I would imagine that they do accept credit cards - most places do. 

EDIT: If I'm not mistaken, there is a metro station quite close to it as well.


----------



## Maz25 (Jul 6, 2008)

Just to add, as a reference point, it is right after the the Dodge/ Jeep/ Chrysler showroom.


----------



## Andy Capp (Oct 5, 2008)

Who's got a lucky wife then...

Re Credit cards, be aware that they often ask you to pay the 2.5% surcharge (that the bank/card company charges them). This is illegal in their cardholder agreement, but they'll ask you anyway.
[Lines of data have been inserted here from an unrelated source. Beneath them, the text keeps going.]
(* ===== verification/SessionJoin.v ===== *)
(** * Joining a session into its branch

    Models [backend/internal/domain/join.go], [join_mutation.go], [join_preview.go] and the
    session scopes of [values.go]: the plan that moves a preserved session, a chain of first
    parents, onto the head of its branch by replacing graft registers, and the revision of
    the topology an approval of the plan is bound to. *)
From stdpp Require Import pretty.
From S2P Require Import Prelude GoStrings Utf8 GoJson Sha256 Values Lifecycle History Graph ServerGraph.
From Stdlib Require Import Ascii.

(** ** Data *)

Record Pending := MkPending {
  pe_RepoID : string;
  pe_SessionID : string;
  pe_Branch : string;
  pe_Provider : string;
  pe_Target : string;
  pe_Author : TeamIdentity;
  pe_UpdatedAt : time;
  pe_ActivityAt : option time;
  pe_Dismissed : bool;
}.

(** [Memberships] is a map of maps of booleans: an absent entry reads as false. *)
Record JoinGraph := MkJoinGraph {
  jg_Snapshots : list ServerSnapshot;
  jg_Refs : list Ref;
  jg_Pendings : list Pending;
  jg_Memberships : gmap string (gmap string bool);
}.

Record JoinRequest := MkJoinRequest {
  jr_RepoID : string;
  jr_Branch : string;
  jr_BranchID : string;
  jr_Source : string;
  jr_IncludeDescendants : bool;
}.

(** Whether [Parents] is nil or empty is not observed by any reader. *)
Record GraftPatch := MkGraftPatch {
  gp_SnapshotID : string;
  gp_ExpectedSeq : N;
  gp_Parents : list string;
}.

Record JoinPlan := MkJoinPlan {
  jp_ScopeRevision : string;
  jp_RepoID : string;
  jp_Branch : string;
  jp_BranchID : string;
  jp_Source : string;
  jp_Segment : list string;
  jp_ExpectedHead : string;
  jp_NewHead : string;
  jp_RemainingTip : string;
  jp_Grafts : list GraftPatch;
}.

(** ** Values of the server

    [values.go] of the server repeats the client's checks and differs in the sentinels. *)

Definition server_ValidateContentHash (h : string) : result unit := or_else (ValidateContentHash h) ErrIntegrity.
Definition server_ValidateBranchName (name : string) : result unit := or_else (ValidateBranchName name) ErrValidation.

Definition SessionRefPrefix (branch : string) : string :=
  "fork/v1/" +:+ pretty (String.length branch) +:+ "/" +:+ branch +:+ "/".

Definition HookMessagePrefix : string := "hook: ".

Definition joinDenied (code : string) (cause : error) : error := JoinPolicyError code cause.

(** ** The revision of a scope *)

Definition scope_ref (ref : Ref) : bool := (ref_Kind ref =? RefBranch) || (ref_Kind ref =? RefSession).

Definition ref_state_less (a b : Ref) : bool :=
  if ref_Kind a <>? ref_Kind b then str_lt (ref_Kind a) (ref_Kind b) else str_lt (ref_Name a) (ref_Name b).

Definition ref_state_json (r : Ref) : json :=
  JObj (str_field "Kind" (ref_Kind r) ++ str_field "Name" (ref_Name r) ++ str_field "BranchID" (ref_BranchID r) ++
        str_field "Target" (ref_Target r)).

Definition node_state_json (byID : server_graph) (id : string) : json :=
  JObj (str_field "ID" id ++
        field "Parents" (JArr (JStr <$> from_option (λ s, elems (ss_Parents s)) [] (byID !! id))) ++
        field "Grafts" (JArr (JStr <$> sort_slice str_lt (from_option (λ s, elems (ss_GraftParents s)) [] (byID !! id)))) ++
        field "Seq" (JInt (Z.of_N (from_option ss_GraftSeq 0%N (byID !! id))))).

Definition JoinScopeRevision (byID : server_graph) (refs : list Ref) : string :=
  let r := filter (λ r, scope_ref r = true) refs in
  let ids := sort_slice str_lt (elements (snapshotReachableSet byID (ref_Target <$> r))) in
  HashContent (encode (JObj (field "Version" (JInt 1) ++
    field "Refs" (JArr (ref_state_json <$> sort_slice ref_state_less r)) ++
    field "Nodes" (JArr (node_state_json byID <$> ids))))).

(** ** Planning *)

Definition joinSharedTimelineRef (ref : Ref) : bool :=
  if ref_Target ref =? "" then false
  else if (ref_Kind ref =? RefBranch) || (ref_Kind ref =? RefSession) then true
  else match ParseBranchLifecycleRef ref with Ok (Some _) => true | _ => false end.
Just another money-making scam...


----------



## MaidenScotland (Jun 6, 2009)

Andy Capp said:


> Who's got a lucky wife then...
> 
> Re Credit cards, be aware that they often ask you to pay the 2.5% surcharge (that the bank/card company charges them). This is illegal in their cardholder agreement, but they'll ask you anyway.
> 
> Just another money-making scam...




Ahh you wont be sending me a gift from there then?


----------



## Andy Capp (Oct 5, 2008)

MaidenScotland said:


> Ahh you wont be sending me a gift from there then?


I think my wife might complain....


----------



## MaidenScotland (Jun 6, 2009)

Andy Capp said:


> I think my wife might complain....




I understand... but you could put me down as a legitimate expense


----------



## Andy Capp (Oct 5, 2008)

MaidenScotland said:


> I understand... but you could put me down as a legitimate expense


Where's the fun in that?????


----------



## MaidenScotland (Jun 6, 2009)

Andy Capp said:


> Where's the fun in that?????




It´s all me me me with you!


----------



## iank (Nov 11, 2009)

*Thanks for the prompt advice - I will be popular this christmas*



Maz25 said:


> Yes, off SZR (it's the next exit after MoE if you are heading North, i.e. in the direction of the airport). All taxi drivers should know where it is. It's impossible to miss it - you will recognise it by all the Jewellery shops, on your left.
> I would imagine that they do accept credit cards - most places do.
> 
> EDIT: If I'm not mistaken, there is a metro station quite close to it as well.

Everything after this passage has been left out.